A while back we found that TiO2, which is the chemical name for Titanimum Dioxide, can be found in paint pigments you can buy in the art store, it’s non toxic, and also used in toothpaste to make it look more white. We wondered if we could make a paint that would have the air cleansing properties. We figured it would have to be water based and bring out the pigment in such a way that it would be in contact with the air. We bought Arabic Gom, (made out of camel bones?) but it turned into a covering yellowish layer over the pigment.
We hade seen several examples of ceramic tiles with TiO2 but those would be heavy and cumbersome and explensive and only usable for specific interiors. Then it struck us : we could mix it with gypsum. No idea if this would produce a working substance. Let’s google the idea (We usually (not always) come up with ideas that others have tried or investigated already).
We found a study of exactly what we are after : “Design of a Novel Photocatalytic Gypsum Plaster with the Indoor AirPurification Property” by Yu ad Brouwers out of Eindhoven University. Perfect! They set up an experiment to see what happened to NO (a car combustion pollutant) if they ran it by plaster with varying percentages of Ti2O. Their TiO2 was of one specific crystal type (there are three) called Anatase, the other two are Rutile and Brookite, this will become important later..
Four mixes and a reference mix where tested with roughly 2% and 4% TiO added to the mix (two with accelerant and two without). The mix used was anatase TiO2. NO, nitrogen oxide, a pollutant in car exhaust, was fed over a sheet of the prepared gypsum. The goal being conversion of NO into harmless HNO3.
A measurable effect can be seen to the NOx concentration (see image above). The NO however also gets turned into NO2, which is still harmfull. The experimenters measured significant amounts of NO turned into NOx or HNO3, even if some NO passed unchanged, probably due lack of contact with the gypsum.
The paper concludes that :
“The experimental results indicate that the photocatalytic oxidation is an effective indoor air purification technology. All photocatalytic oxidation experiments are carried out at ambient conditions under visible light, which shows its convenience for the indoor air purification.”
The pigment we have seems to be pure Anatase, according to the code it has with an A at the end (C 101101 A). The Iso specs say “Type A : Anatase type”. so this means the results achieved in the Yu/Brouwers study can be replicated by mixing our pigment into gypsum.
Worried which type of TiO2 we needed, Anatase or Rutile (Brookite is not sold as pigment) we looked for information about the photocatalytic effectiveness of both types of TiO2, wondering if it mattered. We found a poster (presentation of research) that gave us a precise answer.

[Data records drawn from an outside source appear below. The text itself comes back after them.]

Lemma addEdge_connects_witness :
  ∃ e s',
    addEdge 1 2 pAB two_nodes = Some (e, s')
    ∧ edgeHeap two_nodes !! e = None
    ∧ edgeHeap s' = <[e := mkEdge 1%positive 2%positive pAB]> (edgeHeap two_nodes)
    ∧ edges_ (roadmap s') = edges_ (roadmap two_nodes) ++ [e]
    ∧ nodes_ (roadmap s') = nodes_ (roadmap two_nodes)
    ∧ Node.outEdges_ <$> nodeHeap s' !! 1%positive
      = (λ obj, Node.outEdges_ obj ++ [e]) <$> nodeHeap two_nodes !! 1%positive
    ∧ Node.inEdges_ <$> nodeHeap s' !! 2%positive
      = (λ obj, Node.inEdges_ obj ++ [e]) <$> nodeHeap two_nodes !! 2%positive
    ∧ (∃ c1 c2, component_of s' 1 = Some c1 ∧ component_of s' 2 = Some c2
                ∧ canReach c1 c2 s' = Some (true, s'))
    ∧ (initNode_ (roadmap two_nodes) = Some 1%positive ->
       2%positive ∈ goalNodes_ (roadmap two_nodes) ->
       (∀ g, g ∈ goalNodes_ (roadmap two_nodes) -> g ∈ nodes_ (roadmap two_nodes)) ->
       pathExists s' = Some (true, s'))
    ∧ wf s'.
Proof.
  apply (addEdge_connects 1 2 pAB two_nodes).
  - apply wf_two_nodes.
  - apply in_list. vm_compute. reflexivity.
  - apply in_list. vm_compute. reflexivity.
Defined.

Lemma two_nodes_lookup m mobj :
  m ∈ nodes_ (roadmap two_nodes) -> nodeHeap two_nodes !! m = Some mobj ->
  (m = 1%positive ∧ mobj = Node.mk qA 1 [] [])
  ∨ (m = 2%positive ∧ mobj = Node.mk qB 2 [] []).
Proof.
  assert (Hnodes : nodes_ (roadmap two_nodes) = [1%positive; 2%positive])
    by (vm_compute; reflexivity).
  assert (H1 : nodeHeap two_nodes !! 1%positive = Some (Node.mk qA 1 [] []))
    by (vm_compute; reflexivity).
  assert (H2 : nodeHeap two_nodes !! 2%positive = Some (Node.mk qB 2 [] []))
    by (vm_compute; reflexivity).
  rewrite Hnodes. intros Hm Hobj.
  apply elem_of_cons in Hm as [->|Hm]; [left; split; [done|congruence]|].
  apply list_elem_of_singleton in Hm as ->. right. split; [done|congruence].
Qed.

The above graph shows that having a mix of Rutile and Anatase TiO2 has the strongest photocatalytic effect. Adding Rutile to pure Anatase pigment can increase the effectiveness by about 30%. A 50/50 mix is commercially available, it is not as cheap as the pigment though.
Our 40% TiO2 gypsum causes a noticable freshness. It would be nice to have a real measurement of the effect..

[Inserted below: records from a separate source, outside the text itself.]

(** * WAQR attendance tracking: the OTP engine, the check-in pipeline,
      the configuration bootstrap and the WhatsApp URL rendering

    A shallow embedding of the QR check-in server of the repository
    (qr-server/services/otpService.js and whatsappService.js,
    qr-server/utils/validation.js and errorHandler.js,
    qr-server/database/*.js, qr-server/scripts/init-db.js and
    servers/express.server.js) and the properties of its specification
    settled against it.

    Conventions of the embedding.
    - A JavaScript string is a [string] of the Standard Library, read as a
      sequence of ASCII characters; case mapping and white space outside
      ASCII are not modelled.  A secret or a message handed to
      [createHmac] is the sequence of its bytes.  Where
      [decodeURIComponent] yields a character outside ASCII, the bytes of
      its UTF-8 encoding stand for it.
    - A JavaScript number is [NaN], an infinity, or an integer [Int z].
      The integers the engine computes with are timestamps inside the
      range of [Date] (at most 8.64e15 in absolute value) and windows of at
      most 300000, all below 2^53, where the double-precision sum,
      difference and [Math.floor] of a quotient are the exact ones.
      Numbers with a fractional part are outside the embedding, and so
      is a window that is not a whole number of milliseconds.
    - A value that is no number and no text is [undefined], [null], a
      boolean, a BigInt, an array of values, or a plain object, of which
      only one thing is kept: whether its references run in a circle.
    - [throw] and [try]/[catch] are modelled by the [completion] type;
      a method of an object with mutable fields takes the object and
      returns it with its completion.
    - Of the logger two things are kept: the log of check-in attempts,
      and the fact that a warning or an error is written with
      [JSON.stringify], which throws on a BigInt and on a circle of
      references; the engine hands the timestamp of its caller to it.
      The arguments of every logging call are evaluated as JavaScript
      evaluates them, because that evaluation can throw.
    - One request is served under one reading [now] of the system clock,
      and requests are served one after the other.
    - The SQLite driver is modelled by the effect of the statements the
      server runs on the two tables, and by a list of pending faults that
      lets any call of the driver fail. *)

From Stdlib Require Import ZArith List String Ascii Bool Lia.
From Stdlib Require Import DecimalString Decimal.
From stdpp Require Import gmap strings.

Import ListNotations.
Local Open Scope string_scope.
Local Open Scope Z_scope.
Local Open Scope list_scope.

(** ** SHA-256 and HMAC-SHA256 (Node's [crypto.createHmac('sha256', key)]) *)

Module SHA256.

Definition mask32 : Z := 0xFFFFFFFF.

Definition add32 (x y : Z) : Z := Z.land (x + y) mask32.

Definition rotr (n x : Z) : Z :=
  Z.lor (Z.shiftr x n) (Z.land (Z.shiftl x (32 - n)) mask32).

Definition not32 (x : Z) : Z := Z.lxor x mask32.

Definition Ch (x y z : Z) : Z :=
  Z.lxor (Z.land x y) (Z.land (not32 x) z).

Definition Maj (x y z : Z) : Z :=
  Z.lxor (Z.lxor (Z.land x y) (Z.land x z)) (Z.land y z).

Definition bsig0 (x : Z) : Z :=
  Z.lxor (Z.lxor (rotr 2 x) (rotr 13 x)) (rotr 22 x).

Definition bsig1 (x : Z) : Z :=
  Z.lxor (Z.lxor (rotr 6 x) (rotr 11 x)) (rotr 25 x).

Definition ssig0 (x : Z) : Z :=
  Z.lxor (Z.lxor (rotr 7 x) (rotr 18 x)) (Z.shiftr x 3).

Definition ssig1 (x : Z) : Z :=
  Z.lxor (Z.lxor (rotr 17 x) (rotr 19 x)) (Z.shiftr x 10).

(** The round constants are the first 32 bits of the fractional parts of
    the cube roots of the first 64 primes, and the initial hash value those
    of the square roots of the first 8 primes (FIPS 180-4, sections 4.2.2
    and 5.3.3). *)
Definition is_prime (p : Z) : bool :=
  forallb (fun d => negb (p mod d =? 0))
          (map Z.of_nat (seq 2 (Z.to_nat p - 2))).

Definition primes (n : nat) : list Z :=
  firstn n (List.filter is_prime (map Z.of_nat (seq 2 310))).

Definition cube_root (n : Z) : Z :=
  fold_left (fun r bit =>
               let r' := r + 2 ^ bit in
               if r' * r' * r' <=? n then r' else r)
            (map Z.of_nat (rev (seq 0 36))) 0.

Definition K : list Z :=
  Eval vm_compute in
    map (fun p => Z.land (cube_root (p * 2 ^ 96)) mask32) (primes 64).

(** The eight working variables, also the chaining value. *)
Record state := State {
  sa : Z; sb : Z; sc : Z; sd : Z; se : Z; sf : Z; sg : Z; sh : Z }.

Definition H0 : state :=
  Eval vm_compute in
    match map (fun p => Z.land (Z.sqrt (p * 2 ^ 64)) mask32) (primes 8) with
    | [a; b; c; d; e; f; g; h] => State a b c d e f g h
    | _ => State 0 0 0 0 0 0 0 0
    end.

(** Message padding: a 1 bit, zeros up to 56 modulo 64 bytes, then the
    bit length on eight bytes, big endian. *)
Definition be_bytes (n : nat) (x : Z) : list Z :=
  map (fun i => Z.land (Z.shiftr x (8 * Z.of_nat i)) 0xFF) (rev (seq 0 n)).

Definition pad (msg : list Z) : list Z :=
  let len := Z.of_nat (List.length msg) in
  msg ++ [0x80] ++ repeat 0 (Z.to_nat ((55 - len) mod 64))
      ++ be_bytes 8 (8 * len).

Fixpoint words (bs : list Z) : list Z :=
  match bs with
  | b0 :: b1 :: b2 :: b3 :: rest =>
      Z.lor (Z.shiftl b0 24)
        (Z.lor (Z.shiftl b1 16) (Z.lor (Z.shiftl b2 8) b3)) :: words rest
  | _ => []
  end.

(** Message schedule, kept most recent word first while it grows. *)
Fixpoint extend (n : nat) (rw : list Z) : list Z :=
  match n with
  | O => rw
  | S n' =>
      let w := add32 (add32 (ssig1 (nth 1 rw 0)) (nth 6 rw 0))
                     (add32 (ssig0 (nth 14 rw 0)) (nth 15 rw 0)) in
      extend n' (w :: rw)
  end.

Definition schedule (block : list Z) : list Z :=
  rev (extend 48 (rev block)).

Definition round (s : state) (kw : Z * Z) : state :=
  let t1 := add32 (add32 (add32 (sh s) (bsig1 (se s)))
                         (add32 (Ch (se s) (sf s) (sg s)) (fst kw)))
                  (snd kw) in
  let t2 := add32 (bsig0 (sa s)) (Maj (sa s) (sb s) (sc s)) in
  State (add32 t1 t2) (sa s) (sb s) (sc s)
        (add32 (sd s) t1) (se s) (sf s) (sg s).

Definition compress (h : state) (block : list Z) : state :=
  let s := fold_left round (combine K (schedule block)) h in
  State (add32 (sa h) (sa s)) (add32 (sb h) (sb s))
        (add32 (sc h) (sc s)) (add32 (sd h) (sd s))
        (add32 (se h) (se s)) (add32 (sf h) (sf s))
        (add32 (sg h) (sg s)) (add32 (sh h) (sh s)).

Fixpoint hash_blocks (fuel : nat) (h : state) (ws : list Z) : state :=
  match fuel, ws with
  | S fuel', _ :: _ =>
      hash_blocks fuel' (compress h (firstn 16 ws)) (skipn 16 ws)
  | _, _ => h
  end.

Definition digest_bytes (h : state) : list Z :=
  flat_map (be_bytes 4)
    [sa h; sb h; sc h; sd h; se h; sf h; sg h; sh h].

Definition sha256 (msg : list Z) : list Z :=
  let ws := words (pad msg) in
  digest_bytes (hash_blocks (List.length ws) H0 ws).

(** HMAC (RFC 2104) with block size 64. *)
Definition hmac (key msg : list Z) : list Z :=
  let k0 := if (64 <? List.length key)%nat then sha256 key else key in
  let k := k0 ++ repeat 0 (64 - List.length k0)%nat in
  sha256 (map (Z.lxor 0x5c) k ++ sha256 (map (Z.lxor 0x36) k ++ msg)).

End SHA256.

(** ** Strings: the JavaScript operations the server uses *)

Definition bytes_of_string (s : string) : list Z :=
  map (fun c => Z.of_N (N_of_ascii c)) (list_ascii_of_string s).

(** One lower-case hexadecimal digit, as [digest('hex')] prints it. *)
Definition hex_digit (n : Z) : ascii :=
  match n with
  | 0 => "0" | 1 => "1" | 2 => "2" | 3 => "3" | 4 => "4" | 5 => "5"
  | 6 => "6" | 7 => "7" | 8 => "8" | 9 => "9" | 10 => "a" | 11 => "b"
  | 12 => "c" | 13 => "d" | 14 => "e" | _ => "f"
  end%char.

Fixpoint hex_of_bytes (bs : list Z) : string :=
  match bs with
  | [] => EmptyString
  | b :: rest =>
      String (hex_digit (Z.land (Z.shiftr b 4) 15))
        (String (hex_digit (Z.land b 15)) (hex_of_bytes rest))
  end.

(** [createHmac('sha256', key).update(msg).digest('hex')]. *)
Definition hmac_sha256_hex (key msg : string) : string :=
  hex_of_bytes (SHA256.hmac (bytes_of_string key) (bytes_of_string msg)).

(** [String.prototype.toUpperCase], [trim], [substring(0, n)] on ASCII. *)
Definition in_range (lo hi : N) (c : ascii) : bool :=
  let n := N_of_ascii c in ((lo <=? n) && (n <=? hi))%N.

Definition is_upper (c : ascii) : bool := in_range 65 90 c.
Definition is_lower (c : ascii) : bool := in_range 97 122 c.
Definition is_digit (c : ascii) : bool := in_range 48 57 c.

Definition upper_ascii (c : ascii) : ascii :=
  if is_lower c then ascii_of_N (N_of_ascii c - 32) else c.

Fixpoint toUpperCase (s : string) : string :=
  match s with
  | EmptyString => EmptyString
  | String c rest => String (upper_ascii c) (toUpperCase rest)
  end.

(** White space of the ASCII range: TAB, LF, VT, FF, CR and the space. *)
Definition is_space (c : ascii) : bool :=
  in_range 9 13 c || (N_of_ascii c =? 32)%N.

Fixpoint trimStart (s : string) : string :=
  match s with
  | String c rest => if is_space c then trimStart rest else s
  | EmptyString => EmptyString
  end.

Fixpoint trimEnd (s : string) : string :=
  match s with
  | EmptyString => EmptyString
  | String c rest =>
      match trimEnd rest with
      | EmptyString => if is_space c then EmptyString else String c EmptyString
      | r => String c r
      end
  end.

Definition trim (s : string) : string := trimEnd (trimStart s).

(** [Number.prototype.toString] of an integer: its decimal numeral. *)
Definition decimal (z : Z) : string := NilZero.string_of_int (Z.to_int z).

(** ** JavaScript values, numbers and completions *)

Inductive number :=
| NaN
| PosInf
| NegInf
| Int (z : Z).

#[warnings="-register-all"] Inductive value :=
| VUndefined
| VNull
| VBool (b : bool)
| VNumber (n : number)
| VString (s : string)
| VObject (circular : bool)
| VArray (items : list value)
| VBigInt (z : Z).

(** [typeof v === 'number'], [typeof v === 'string'] and truthiness. *)
Definition is_number (v : value) : bool :=
  match v with VNumber _ => true | _ => false end.

Definition is_string (v : value) : bool :=
  match v with VString _ => true | _ => false end.

Definition truthy (v : value) : bool :=
  match v with
  | VUndefined | VNull => false
  | VBool b => b
  | VNumber NaN => false
  | VNumber (Int z) => negb (z =? 0)
  | VNumber _ => true
  | VString s => negb (String.eqb s "")
  | VObject _ | VArray _ => true
  | VBigInt z => negb (z =? 0)
  end.

(** The comparisons and the arithmetic of numbers the engine uses:
    [a < b], [a > b], [n <= 0], [a + b], [a - b] and
    [Math.floor(a / b)].  A comparison with [NaN] is false, and [NaN]
    spreads through the arithmetic. *)
Definition num_lt (a b : number) : bool :=
  match a, b with
  | NaN, _ | _, NaN => false
  | Int x, Int y => x <? y
  | NegInf, NegInf | PosInf, _ | _, NegInf => false
  | _, _ => true
  end.

Definition num_gt (a b : number) : bool := num_lt b a.

Definition num_le0 (n : number) : bool :=
  match n with
  | Int z => z <=? 0
  | NegInf => true
  | NaN | PosInf => false
  end.

Definition num_neg (n : number) : number :=
  match n with
  | NaN => NaN
  | PosInf => NegInf
  | NegInf => PosInf
  | Int z => Int (- z)
  end.

Definition num_add (a b : number) : number :=
  match a, b with
  | NaN, _ | _, NaN => NaN
  | Int x, Int y => Int (x + y)
  | PosInf, NegInf | NegInf, PosInf => NaN
  | PosInf, _ | _, PosInf => PosInf
  | _, _ => NegInf
  end.

Definition num_sub (a b : number) : number := num_add a (num_neg b).

Definition num_floor_div (a b : number) : number :=
  match a, b with
  | NaN, _ | _, NaN => NaN
  | Int x, Int y =>
      if y =? 0 then
        if x =? 0 then NaN else if 0 <? x then PosInf else NegInf
      else Int (x / y)
  | Int _, _ => Int 0
  | PosInf, Int y => if 0 <=? y then PosInf else NegInf
  | NegInf, Int y => if 0 <=? y then NegInf else PosInf
  | _, _ => NaN
  end.

(** [a * b] and [Math.ceil(a / d)] for a positive integer [d]; on the
    integers below 2^53 that the engine computes with, the product is
    exact and the quotient is rounded up as the exact one is. *)
Definition num_sign (n : number) : Z :=
  match n with
  | NaN => 0
  | PosInf => 1
  | NegInf => -1
  | Int z => Z.sgn z
  end.

Definition num_mul (a b : number) : number :=
  match a, b with
  | NaN, _ | _, NaN => NaN
  | Int x, Int y => Int (x * y)
  | _, _ =>
      let s := num_sign a * num_sign b in
      if s =? 0 then NaN else if 0 <? s then PosInf else NegInf
  end.

Definition num_ceil_div (a : number) (d : Z) : number :=
  match a with
  | Int x => Int (- ((- x) / d))
  | other => other
  end.

Definition num_toString (n : number) : string :=
  match n with
  | NaN => "NaN"
  | PosInf => "Infinity"
  | NegInf => "-Infinity"
  | Int z => decimal z
  end.

(** What the server throws: plain [Error]s, the built-in [RangeError] and
    [TypeError], the errors of the sqlite3 driver with their [code], and
    the [AppError] of utils/errorHandler.js with its code, message, HTTP
    status and the message of the error it wraps. *)
Inductive exn :=
| Error (message : string)
| RangeError (message : string)
| TypeError (message : string)
| SqliteError (code message : string)
| AppError (code message : string) (statusCode : Z) (originalError : string).

Definition exn_message (e : exn) : string :=
  match e with
  | Error m | RangeError m | TypeError m => m
  | SqliteError _ m => m
  | AppError _ m _ _ => m
  end.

We think we could make gypsum panels which when exposed to the sun will reduce NO concentrations and remove other pollutants. We think we could add UV light to panels that are used inside (UV activates the TiO2). We think a specific surface pattern could increase the effectiveness and a TiO2 coating, so a last covering layer instead of massive TiO2 gypsum, will save money. We wonder if we could make a TiO2 active white wallpaint for indoor use (our initial goal). Lastly we wonder if adding other pigments (dye sensitization) could strengthen the effect as white paint reflects most energy. Many dies will turn light into an electric charge, with could add to the charge generated by TiO2. Lastly we think cities could increase the air quality (also in terms of germs) by painting walls with TiO2 gypsum where people will allow it.
Considering about 3 million people die each year due to air pollution and it’s the third cause of death (in Holland), there’s a case to be made for TiO2 plastered walls in places with lots of (IC) traffic. Time for an experiment?